* TASK PROMPT
Quote exactly, and only, the lines of the material below from the line with "(** A client's" through the line with "request_parser.file_key p.(data) = Some k /\".

---------------

(* ===== verification/Launcher.v ===== *)
(** * The admission of requests by the proxy ([launcher.hpp], [worker.hpp])

    The proxy's [launcher] keeps which files are open, which are being opened, and
    which directories a rename has locked.  A request is admitted to a worker, or
    answered at once: [start_trigger_post] decides which, and puts the decision in the
    type of the packet it schedules.  The answers of workers to [open] and [rename]
    update the tables. *)
From Stdlib Require Import ZArith Lia.
From stdpp Require Import base tactics option list gmap strings.
From S2P Require Import Prelude Wire Request.
Import pack.

(** The tables: concurrent hash maps from keys to counters. *)
Record launcher := mk_launcher {
  opened_files : gmap bytes Z;
  locked_files_for_open : gmap bytes Z;
  locked_directories_for_rename : gmap bytes Z
}.

Definition empty_launcher : launcher := mk_launcher ∅ ∅ ∅.

(** The proxy's [meta_operation_t] has two more operations than the workers'. *)
Inductive proxy_operation := Shared (op : meta_operation_t) | Lock | Unlock.

#[global] Instance proxy_operation_eq_dec : EqDecision proxy_operation.
Proof. solve_decision. Defined.

Definition proxy_operation_of_code (z : Z) : option proxy_operation :=
  match meta_operation_of_code z with
  | Some op => Some (Shared op)
  | None => if z =? 11 then Some Lock else if z =? 12 then Some Unlock else None
  end.

Definition err_parent_locked : bytes := lit_buf "Error: Parent directory is locked"%string.
Definition err_delete_opened : bytes := lit_buf "Error: Cannot delete opened/locked file"%string.
Definition err_rename_opened : bytes := lit_buf "Error: Cannot rename opened/locked file"%string.
Definition err_not_open : bytes := lit_buf "Error: File is not open"%string.
Definition text_ok : bytes := lit_buf "OK"%string.

Definition has_type (t : msg_t) (p : packet) : packet := mk_packet (set_type t p.(header)) p.(data).
Definition has_data (d : bytes) (p : packet) : packet := mk_packet p.(header) d.

Definition is_metadata (refdata : bytes) : option bool :=
  t ← request_parser.type refdata; Some (bool_decide (type_of_code t = Some metadata)).

(** A counter is created at 1 or incremented. *)
Definition increment (k : bytes) (mp : gmap bytes Z) : gmap bytes Z :=
  <[k := default 0 (mp !! k) + 1]> mp.

(** Decremented when at least 1, and erased at 0. *)
Definition decrement (k : bytes) (n : Z) (mp : gmap bytes Z) : gmap bytes Z :=
  if n >=? 1 then if n - 1 =? 0 then delete k mp else <[k := n - 1]> mp else mp.

Definition emplace_key (k : bytes) (v : Z) (mp : gmap bytes Z) : gmap bytes Z :=
  match mp !! k with Some _ => mp | None => <[k := v]> mp end.

(** The metadata branch of [start_trigger_post] (lines 484-579). *)
Definition admit_metadata (l : launcher) (op : option proxy_operation) (file_key : bytes) (p : packet)
    : option (launcher * packet) :=
  let in_use := bool_decide (is_Some (l.(locked_files_for_open) !! file_key) \/
                             is_Some (l.(opened_files) !! file_key)) in
  match op with
  | Some (Shared open) =>
      match l.(opened_files) !! file_key with
      | Some n => Some (mk_launcher (<[file_key := n + 1]> l.(opened_files)) l.(locked_files_for_open)
                          l.(locked_directories_for_rename), has_type proxy_send_ip p)
      | None => Some (mk_launcher l.(opened_files) (increment file_key l.(locked_files_for_open))
                        l.(locked_directories_for_rename), p)
      end
  | Some (Shared deletefile) =>
      Some (l, if in_use then has_type proxy_send_error (has_data err_delete_opened p)
               else has_type worker_push_request p)
  | Some (Shared rename_sameproxy) =>
      if in_use then Some (l, has_type proxy_send_error (has_data err_rename_opened p))
      else
        info ← meta.load_rename_info (request_parser.data p.(data));
        Some (mk_launcher l.(opened_files) l.(locked_files_for_open)
                (emplace_key info.(meta.file_parent_key) 1 l.(locked_directories_for_rename)),
              has_type worker_push_request p)
  | Some (Shared close) =>
      match l.(opened_files) !! file_key with
      | Some n => Some (mk_launcher (decrement file_key n l.(opened_files)) l.(locked_files_for_open)
                          l.(locked_directories_for_rename),
                        has_type proxy_send_ok (if n >=? 1 then has_data text_ok p else p))
      | None => Some (l, has_type proxy_send_error (has_data err_not_open p))
      end
  | Some Lock | Some Unlock =>
      Some (mk_launcher l.(opened_files) l.(locked_files_for_open)
              (emplace_key p.(header).(key) 0 l.(locked_directories_for_rename)),
            has_type proxy_send_ok (has_data text_ok p))
  | _ => Some (l, has_type worker_push_request p)
  end.

(** [start_trigger_post] without direct communication, up to [schedule].  When the
    directory is locked the payload is replaced before the request in it is looked at:
    [freed] is what is then found at its old place. *)
Definition start_trigger_post (freed : bytes) (l : launcher) (p : packet) : option (launcher * packet) :=
  file_key ← request_parser.file_key p.(data);
  match l.(locked_directories_for_rename) !! p.(header).(key) with
  | Some _ =>
      let p := has_data err_parent_locked (has_type proxy_send_error p) in
      md ← is_metadata freed;
      op ← (if (md : bool) then request_parser.meta_operation freed else Some 0);
      if md && bool_decide (proxy_operation_of_code op = Some Unlock)
      then Some (mk_launcher l.(opened_files) l.(locked_files_for_open)
                   (delete p.(header).(key) l.(locked_directories_for_rename)), has_data text_ok p)
      else Some (l, p)
  | None =>
      md ← is_metadata p.(data);
      if (md : bool) then
        op ← request_parser.meta_operation p.(data);
        admit_metadata l (proxy_operation_of_code op) file_key p
      else
        Some (l, if bool_decide (is_Some (l.(opened_files) !! file_key)) then has_type worker_push_request p
                 else has_type proxy_send_error (has_data err_not_open p))
  end.

Definition on_worker_finished_opening_a_file (l : launcher) (file_key : bytes) (success : bool) : launcher :=
  let opened := if success then increment file_key l.(opened_files) else l.(opened_files) in
  let locked :=
    match l.(locked_files_for_open) !! file_key with
    | Some n => if success then delete file_key l.(locked_files_for_open)
                else decrement file_key n l.(locked_files_for_open)
    | None => l.(locked_files_for_open)
    end in
  mk_launcher opened locked l.(locked_directories_for_rename).

Definition on_worker_finished_renaming_file (l : launcher) (parent_key : bytes) : launcher :=
  mk_launcher l.(opened_files) l.(locked_files_for_open)
    (delete parent_key l.(locked_directories_for_rename)).

(** ** Runs of the proxy *)

(** What a packet asks: a metadata operation or file I/O, and the file it names. *)
Definition asks (op : proxy_operation) (k : bytes) (p : packet) : bool :=
  bool_decide (is_metadata p.(data) = Some true) &&
  bool_decide ((request_parser.meta_operation p.(data) ≫= proxy_operation_of_code) = Some op) &&
  bool_decide (request_parser.file_key p.(data) = Some k).

Definition answered (t : msg_t) (p : packet) : bool := bool_decide (p.(header).(type) = code t).

(** A client's request with the packet it is scheduled as, and the answers of workers. *)
Inductive event :=
| Request (p scheduled : packet)
| Opened (file_key : bytes) (success : bool)
| Renamed (parent_key : bytes).

Inductive step : launcher -> event -> launcher -> Prop :=
| step_request freed l p l' p' : p.(header).(type) = code trigger ->
    start_trigger_post freed l p = Some (l', p') -> step l (Request p p') l'
| step_opened l k success : step l (Opened k success) (on_worker_finished_opening_a_file l k success)
| step_renamed l k : step l (Renamed k) (on_worker_finished_renaming_file l k).

Inductive run : list event -> launcher -> Prop :=
| run_nil : run [] empty_launcher
| run_snoc tr l e l' : run tr l -> step l e l' -> run (tr ++ [e]) l'.

(** Handles of a file: gained by an [open] a worker confirms or the proxy grants, and
    given back by a [close] that is answered OK. *)
Definition gained (k : bytes) (e : event) : Z :=
  match e with
  | Request p p' =>
      if asks (Shared open) k p && answered proxy_send_ip p' then 1
      else if asks (Shared close) k p && answered proxy_send_ok p' then -1 else 0
  | Opened k' true => if decide (k' = k) then 1 else 0
  | _ => 0
  end.

Definition handles (k : bytes) (tr : list event) : Z := foldr (fun e n => gained k e + n) 0 tr.













(** The types the proxy gives are told apart by their codes. *)
Lemma answered_has_type t t' p : answered t (has_type t' p) = bool_decide (t = t').
Proof.
  unfold answered. apply bool_decide_ext. cbn. split; [|by intros ->].
  intros E. assert (of_code (code t') = of_code (code t)) as Eo by (by f_equal).
  rewrite !of_code_code in Eo. congruence.
Qed.

Lemma answered_has_data t d p : answered t (has_data d p) = answered t p.
Proof. done. Qed.






Lemma asks_inv op k p : asks op k p = true -> is_metadata p.(data) = Some true /\
  request_parser.file_key p.(data) = Some k /\
  exists o, request_parser.meta_operation p.(data) = Some o /\ proxy_operation_of_code o = Some op.
Proof.
  unfold asks. intros [[E1 E2]%andb_prop E3]%andb_prop. apply bool_decide_eq_true in E1, E2, E3.
  split; [done|]. split; [done|]. destruct (request_parser.meta_operation _) as [o|]; [|done]. by exists o.
Qed.



(** ** Properties *)


(** *** Concrete requests *)
Definition sample_file : bytes := replicate 32 x62.
Definition sample_directory : bytes := replicate 32 x61.
Definition metadata_request (op : Z) : packet :=
  mk_packet (mk_header (code trigger) 0 sample_directory 0 [] [])
    (store_request (request_to_network (mk_request (type_code metadata) op 0 0 (replicate 34 x00) sample_file))).
Definition open_request : packet := metadata_request 7.
Definition close_request : packet := metadata_request 8.
Definition delete_request : packet := metadata_request 4.
Definition unlock_request : packet := metadata_request 12.
Definition file_request : packet :=
  mk_packet (mk_header (code trigger) 0 sample_directory 0 [] [])
    (store_request (request_to_network (mk_request (type_code file) 1 0 4 (replicate 34 x00) sample_file))).

(** One request of a run, with the packet it is scheduled as. *)
Lemma run_request freed tr l p l' p' : run tr l -> p.(header).(type) = code trigger ->
  start_trigger_post freed l p = Some (l', p') -> run (tr ++ [Request p p']) l'.
Proof. intros Hr Ht E. eapply run_snoc; [done|]. by econstructor. Qed.




(** [unlock] of a directory that is not locked locks it: the request is answered
    OK, and from then on every request for that directory - whatever it asks - is
    answered with an error by the proxy, and changes nothing, as long as the freed
    memory it looks at does not show an [unlock]. *)
Theorem unlock_locks freed l p k
    (Ha : asks Unlock k p = true) (Hfree : l.(locked_directories_for_rename) !! p.(header).(key) = None) :
  exists l' p', start_trigger_post freed l p = Some (l', p') /\ answered proxy_send_ok p' = true /\
    is_Some (l'.(locked_directories_for_rename) !! p.(header).(key)) /\
    forall freed' q k', q.(header).(key) = p.(header).(key) -> request_parser.file_key q.(data) = Some k' ->
      is_metadata freed' = Some false ->
      start_trigger_post freed' l' q = Some (l', has_data err_parent_locked (has_type proxy_send_error q)).
Proof.
  apply asks_inv in Ha as (Em & Ek & o & Eo & Eop).
  eexists _, _. unfold start_trigger_post at 1. rewrite Ek. cbn [mbind option_bind]. rewrite Hfree, Em.
  cbn [mbind option_bind]. rewrite Eo. cbn [mbind option_bind]. rewrite Eop. cbn [admit_metadata].
  split; [done|]. split; [by rewrite answered_has_type|]. cbn [locked_directories_for_rename].
  unfold emplace_key. rewrite Hfree. split; [by rewrite lookup_insert_eq|].
  intros freed' q k' Hq Hk' Hf. unfold start_trigger_post. rewrite Hk'. cbn [mbind option_bind locked_directories_for_rename].
  rewrite Hq, lookup_insert_eq, Hf. done.
Qed.

Lemma unlock_locks_witness : exists l' p',
  start_trigger_post [] empty_launcher unlock_request = Some (l', p') /\ answered proxy_send_ok p' = true /\
  start_trigger_post (replicate 2 x00) l' open_request
    = Some (l', has_data err_parent_locked (has_type proxy_send_error open_request)).
Proof.
  destruct (unlock_locks [] empty_launcher unlock_request sample_file) as (l' & p' & E & Ha & _ & Hall).
  - vm_compute. reflexivity.
  - vm_compute. reflexivity.
  - exists l', p'. split; [exact E|]. split; [exact Ha|].
    apply (Hall _ _ sample_file); vm_compute; reflexivity.
Defined.

(** Opens that workers have not answered yet. *)
Definition in_flight (k : bytes) (tr : list event) : Z :=
  foldr (fun e n => match e with
    | Request p p' => if asks (Shared open) k p && answered trigger p' then 1 else 0
    | Opened k' _ => if decide (k' = k) then -1 else 0
    | Renamed _ => 0 end + n) 0 tr.

(** Two opens leave together; the first is confirmed and closed. *)
Definition overlapping_opens : list event :=
  [Request open_request open_request; Request open_request open_request; Opened sample_file true;
   Request close_request (has_type proxy_send_ok (has_data text_ok close_request))].

(** The lock taken while a file is being opened does not survive the first answer:
    in a run where two opens are sent to workers and one of them is confirmed and
    closed, the other still being in flight, a [deletefile] of the file is sent to a
    worker; when the other open is confirmed the file it opens is the deleted one. *)
Theorem delete_admitted_while_opening :
  exists l, run overlapping_opens l /\ in_flight sample_file overlapping_opens = 1 /\
    asks (Shared deletefile) sample_file delete_request = true /\
    start_trigger_post [] l delete_request = Some (l, has_type worker_push_request delete_request) /\
    handles sample_file (overlapping_opens ++ [Opened sample_file true]) = 1.
Proof.
  exists empty_launcher. split; [|split; [vm_refl|split; [vm_refl|split; vm_refl]]].
  change overlapping_opens with (((([] ++ [Request open_request open_request])
    ++ [Request open_request open_request]) ++ [Opened sample_file true])
    ++ [Request close_request (has_type proxy_send_ok (has_data text_ok close_request))]).
  eapply (run_request [] _ (mk_launcher {[sample_file := 1]} ∅ ∅)); [|done|vm_refl].
  assert (mk_launcher {[sample_file := 1]} ∅ ∅
    = on_worker_finished_opening_a_file (mk_launcher ∅ {[sample_file := 2]} ∅) sample_file true) as -> by vm_refl.
  eapply run_snoc; [|constructor].
  eapply (run_request [] _ (mk_launcher ∅ {[sample_file := 1]} ∅)); [|done|vm_refl].
  eapply (run_request []); [constructor|done|vm_refl].
Qed.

---------------

* ANSWER SECTION
(** A client's request with the packet it is scheduled as, and the answers of workers. *)
Inductive event :=
| Request (p scheduled : packet)
| Opened (file_key : bytes) (success : bool)
| Renamed (parent_key : bytes).

Inductive step : launcher -> event -> launcher -> Prop :=
| step_request freed l p l' p' : p.(header).(type) = code trigger ->
    start_trigger_post freed l p = Some (l', p') -> step l (Request p p') l'
| step_opened l k success : step l (Opened k success) (on_worker_finished_opening_a_file l k success)
| step_renamed l k : step l (Renamed k) (on_worker_finished_renaming_file l k).

Inductive run : list event -> launcher -> Prop :=
| run_nil : run [] empty_launcher
| run_snoc tr l e l' : run tr l -> step l e l' -> run (tr ++ [e]) l'.

(** Handles of a file: gained by an [open] a worker confirms or the proxy grants, and
    given back by a [close] that is answered OK. *)
Definition gained (k : bytes) (e : event) : Z :=
  match e with
  | Request p p' =>
      if asks (Shared open) k p && answered proxy_send_ip p' then 1
      else if asks (Shared close) k p && answered proxy_send_ok p' then -1 else 0
  | Opened k' true => if decide (k' = k) then 1 else 0
  | _ => 0
  end.

Definition handles (k : bytes) (tr : list event) : Z := foldr (fun e n => gained k e + n) 0 tr.













(** The types the proxy gives are told apart by their codes. *)
Lemma answered_has_type t t' p : answered t (has_type t' p) = bool_decide (t = t').
Proof.
  unfold answered. apply bool_decide_ext. cbn. split; [|by intros ->].
  intros E. assert (of_code (code t') = of_code (code t)) as Eo by (by f_equal).
  rewrite !of_code_code in Eo. congruence.
Qed.

Lemma answered_has_data t d p : answered t (has_data d p) = answered t p.
Proof. done. Qed.






Lemma asks_inv op k p : asks op k p = true -> is_metadata p.(data) = Some true /\
  request_parser.file_key p.(data) = Some k /\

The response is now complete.